The district is “taking swift and comprehensive action in response to an ongoing investigation into allegations of physical and sexual abuse involving students at Livingston Elementary School,” reads the statement.
It adds that the district has launched an internal investigation, is involving law enforcement and the Department of Family Services, and is consulting with its attorney. An external Title IX investigator also is on the case, says the statement.
“We understand the gravity of these allegations and the need for discretion, especially when minors are involved, therefore we are unable to provide further details at this time,” says the statement.
It says students in need of support can contact the school counselor, and concerned parents and local residents can contact Orndorff’s office.
The girl’s father questions the district’s claim that it is involving DFS, saying a DFS representative told the family she is no longer involved in the investigation.

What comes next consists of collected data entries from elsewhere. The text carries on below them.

(** X17.  [assertIsArrayOf] returns exactly when [isArrayOf] holds.  On
    an array with an element the guard rejects it throws for the first
    such element: the error names the field as [fieldName[index]] with
    the index of that element and carries the element as its value.  On
    a value that is not an array the error names [fieldName] itself. *)
Theorem assertIsArrayOf_first_failure
    (v : value) (elementGuard : value -> bool) (fieldName : jsstring) :
  (assertIsArrayOf v elementGuard fieldName = Returned tt <->
   isArrayOf v elementGuard = true) /\
  (forall before item after,
     v = VArr (before ++ item :: after) ->
     forallb elementGuard before = true -> elementGuard item = false ->
     assertIsArrayOf v elementGuard fieldName =
     Thrown (newValidationError
               (fieldName ++ js "[" ++ decimal (Z.of_nat (length before)) ++ js "]")
               item (js "valid array element"))) /\
  (isArray v = false ->
   assertIsArrayOf v elementGuard fieldName =
   Thrown (newValidationError fieldName v (js "array"))).
Proof.
  assert (Hfirst : forall before item after k,
    forallb elementGuard before = true -> elementGuard item = false ->
    forEachAssert elementGuard fieldName k (before ++ item :: after) =
    Thrown (newValidationError
              (fieldName ++ js "[" ++ decimal (Z.of_nat (k + length before)) ++ js "]")
              item (js "valid array element"))).
  { induction before as [|x before IH]; intros item after k Hb Hitem.
    - cbn [app forEachAssert length]. rewrite Hitem, Nat.add_0_r. reflexivity.
    - cbn [forallb] in Hb. apply andb_true_iff in Hb as [Hx Hb].
      cbn [app forEachAssert length]. rewrite Hx. cbn [negb].
      rewrite (IH item after (S k) Hb Hitem), Nat.add_succ_r. reflexivity. }
  assert (Hall : forall items k,
    forEachAssert elementGuard fieldName k items = Returned tt ->
    forallb elementGuard items = true).
  { induction items as [|x items IH]; intros k; [reflexivity|].
    cbn [forEachAssert forallb]. destruct (elementGuard x); cbn [negb andb];
      [apply IH | discriminate]. }
  split; [|split].
  - unfold assertIsArrayOf, isArrayOf.
    destruct v; cbn [isArray negb andb every]; try (split; discriminate).
    split; [apply Hall | apply forEachAssert_all].
  - intros before item after -> Hb Hitem. unfold assertIsArrayOf. cbn [isArray negb].
    apply (Hfirst before item after 0 Hb Hitem).
  - intros Harr. unfold assertIsArrayOf. rewrite Harr. reflexivity.
Qed.

(* ===================================================================== *)
(** * 12. The regular expressions *)
(* ===================================================================== *)

Section Regex.

Lemma matches_fail_inv s : matches RFail s <-> False.
Proof. split; [inversion 1 | tauto]. Qed.

Lemma matches_empty_inv s : matches REmpty s <-> s = [].
Proof. split; [inversion 1; reflexivity | intros ->; constructor]. Qed.

Lemma matches_class_inv p s : matches (RClass p) s <-> exists c, s = [c] /\ p c = true.
Proof.
  split.
  - inversion 1; subst. eauto.
  - intros (c & -> & Hc). constructor. exact Hc.
Qed.

Lemma matches_seq_inv r1 r2 s :
  matches (RSeq r1 r2) s <-> exists s1 s2, s = s1 ++ s2 /\ matches r1 s1 /\ matches r2 s2.
Proof.
  split.
  - inversion 1; subst. eauto.
  - intros (s1 & s2 & -> & H1 & H2). constructor; assumption.
Qed.

Lemma matches_alt_inv r1 r2 s : matches (RAlt r1 r2) s <-> matches r1 s \/ matches r2 s.
Proof.
  split.
  - inversion 1; subst; auto.
  - intros [H|H]; [apply matches_alt_l | apply matches_alt_r]; exact H.
Qed.

Lemma nullable_matches r : nullable r = true <-> matches r [].
Proof.
  induction r as [| |p|r1 IH1 r2 IH2|r1 IH1 r2 IH2|r IH]; cbn [nullable].
  - rewrite matches_fail_inv. split; [discriminate | tauto].
  - rewrite matches_empty_inv. tauto.
  - rewrite matches_class_inv. split; [discriminate|]. intros (c & Hc & _). discriminate.
  - rewrite andb_true_iff, IH1, IH2, matches_seq_inv. split.
    + intros [H1 H2]. exists [], []. auto.
    + intros (s1 & s2 & Heq & H1 & H2). symmetry in Heq.
      apply app_eq_nil in Heq as [-> ->]. auto.
  - rewrite orb_true_iff, IH1, IH2, matches_alt_inv. tauto.
  - split; [constructor | reflexivity].
Qed.

(** A match of [r*] on a non-empty string starts with a non-empty
    match of [r]. *)
Lemma matches_star_cons r c s :
  matches (RStar r) (c :: s) ->
  exists s1 s2, s = s1 ++ s2 /\ matches r (c :: s1) /\ matches (RStar r) s2.
Proof.
  intros H. remember (RStar r) as r' eqn:Hr. remember (c :: s) as cs eqn:Hcs.
  revert r c s Hr Hcs.
  induction H as [| | | | | |r0 s1 s2 H1 _ H2 IH2]; intros rr cc ss Hr Hcs;
    try discriminate.
  injection Hr as ->.
  destruct s1 as [|c1 s1].
  - cbn in Hcs. apply (IH2 rr cc ss eq_refl Hcs).
  - cbn in Hcs. injection Hcs as -> <-. exists s1, s2. auto.
Qed.

Lemma deriv_matches r c s : matches (deriv c r) s <-> matches r (c :: s).
Proof.
  revert s.
  induction r as [| |p|r1 IH1 r2 IH2|r1 IH1 r2 IH2|r IH]; intros s; cbn [deriv].
  - rewrite !matches_fail_inv. tauto.
  - rewrite matches_fail_inv, matches_empty_inv. split; [tauto | discriminate].
  - rewrite matches_class_inv. destruct (p c) eqn:Hp.
    + rewrite matches_empty_inv. split.
      * intros ->. eauto.
      * intros (c' & Heq & _). injection Heq as _ ->. reflexivity.
    + rewrite matches_fail_inv. split; [tauto|].
      intros (c' & Heq & Hc'). injection Heq as -> ->. congruence.
  - assert (Hseq : matches (RSeq r1 r2) (c :: s) <->
              matches (RSeq (deriv c r1) r2) s \/
              (matches r1 [] /\ matches r2 (c :: s))).
    { rewrite !matches_seq_inv. split.
      - intros (s1 & s2 & Heq & H1 & H2). destruct s1 as [|c1 s1].
        + cbn in Heq. subst s2. right. auto.
        + cbn in Heq. injection Heq as -> ->. left.
          exists s1, s2. split; [reflexivity|]. split; [apply IH1, H1 | exact H2].
      - intros [(s1 & s2 & -> & H1 & H2) | [H1 H2]].
        + exists (c :: s1), s2. split; [reflexivity|].
          split; [apply IH1, H1 | exact H2].
        + exists [], (c :: s). auto. }
    rewrite Hseq, <- nullable_matches.
    destruct (nullable r1) eqn:Hn.
    + rewrite matches_alt_inv, IH2. tauto.
    + split; [tauto|]. intros [H|[H _]]; [exact H | discriminate H].
  - rewrite !matches_alt_inv, IH1, IH2. tauto.
  - rewrite matches_seq_inv. split.
    + intros (s1 & s2 & -> & H1 & H2).
      apply IH in H1. apply (matches_star_app _ (c :: s1) s2 H1 H2).
    + intros H. apply matches_star_cons in H as (s1 & s2 & -> & H1 & H2).
      exists s1, s2. split; [reflexivity|]. split; [apply IH, H1 | exact H2].
Qed.

Lemma test_matches r s : test r s = true <-> matches r s.
Proof.
  revert r. induction s as [|c s IH]; intros r; cbn [test].
  - apply nullable_matches.
  - rewrite IH. apply deriv_matches.
Qed.

Lemma matches_char a s : matches (RChar a) s <-> s = [N_of_ascii a].
Proof.
  unfold RChar. rewrite matches_class_inv. split.
  - intros (c & -> & Hc). apply N.eqb_eq in Hc. congruence.
  - intros ->. eexists. split; [reflexivity | apply N.eqb_refl].
Qed.

Lemma matches_star_class p s : matches (RStar (RClass p)) s <-> forallb p s = true.
Proof.
  split.
  - revert s. induction s as [|c s IH]; [reflexivity|].
    intros H. apply matches_star_cons in H as (s1 & s2 & -> & H1 & H2).
    apply matches_class_inv in H1 as (c' & Heq & Hc). injection Heq as -> ->.
    cbn [app forallb] in *. rewrite Hc. apply IH, H2.
  - induction s as [|c s IH]; [constructor|].
    cbn [forallb]. intros H. apply andb_true_iff in H as [Hc Hs].
    apply (matches_star_app _ [c] s); [constructor; exact Hc | apply IH, Hs].
Qed.

Lemma matches_plus_class p s :
  matches (RPlus (RClass p)) s <-> s <> [] /\ forallb p s = true.
Proof.
  unfold RPlus. rewrite matches_seq_inv. split.
  - intros (s1 & s2 & -> & H1 & H2).
    apply matches_class_inv in H1 as (c & -> & Hc). apply matches_star_class in H2.
    split; [discriminate|]. cbn [app forallb]. rewrite Hc, H2. reflexivity.
  - intros [Hne H]. destruct s as [|c s]; [congruence|].
    cbn [forallb] in H. apply andb_true_iff in H as [Hc Hs].
    exists [c], s. split; [reflexivity|].
    split; [constructor; exact Hc | apply matches_star_class, Hs].
Qed.

End Regex.

(** X18.  [isValidEmail] accepts exactly the strings of the form
    [local@domain.tld] in which the three parts are non-empty and hold
    neither white space nor an at sign (a dot is allowed in each of
    them). *)
Theorem isValidEmail_shape (email : jsstring) :
  isValidEmail email = true <->
  exists local domain tld,
    email = local ++ js "@" ++ domain ++ js "." ++ tld /\
    local <> [] /\ domain <> [] /\ tld <> [] /\
    forallb notSpaceAt (local ++ domain ++ tld) = true.
Proof.
  unfold isValidEmail. rewrite test_matches. unfold emailRegex.
  split.
  - intros H.
    apply matches_seq_inv in H as (a & s1 & -> & Ha & H).
    apply matches_seq_inv in H as (at_ & s2 & -> & Hat & H).
    apply matches_seq_inv in H as (b & s3 & -> & Hb & H).
    apply matches_seq_inv in H as (dot & c & -> & Hdot & Hc).
    apply matches_char in Hat, Hdot. subst.
    apply matches_plus_class in Ha as [Ha1 Ha2], Hb as [Hb1 Hb2], Hc as [Hc1 Hc2].
    exists a, b, c. repeat split; try assumption.
    rewrite !forallb_app, Ha2, Hb2, Hc2. reflexivity.
  - intros (a & b & c & -> & Ha & Hb & Hc & Hall).
    rewrite !forallb_app, !andb_true_iff in Hall. destruct Hall as (Ha2 & Hb2 & Hc2).
    apply matches_seq; [apply matches_plus_class; auto|].
    apply matches_seq; [apply matches_char; reflexivity|].
    apply matches_seq; [apply matches_plus_class; auto|].
    apply matches_seq; [apply matches_char; reflexivity|].
    apply matches_plus_class; auto.
Qed.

Cowboy State Daily cannot confirm that independently: DFS representatives are not allowed under Wyoming law to discuss specific cases with reporters.
‘Get The Hell Out Of Here’
The girl’s parents took her to Casper on Nov. 2 for a child forensic interview at the Children’s Advocacy Project, according to the father’s timeline.
The Cody Police Department detective on the case called the family Nov. 3, saying he was “content” with the forensic interview, the timeline adds.
The father expressed frustration to Cowboy State Daily, saying he and his wife haven’t heard much from the detective throughout this case and haven’t heard directly from Orndorff at all.
He said the detective refused his offers to have the girl pick out her attackers from students’ individual hall pass photos.
“I just feel so betrayed,” he said. “I just feel like we need to get the hell out of here.”
Sometime during all the fallout, the little girl turned 6.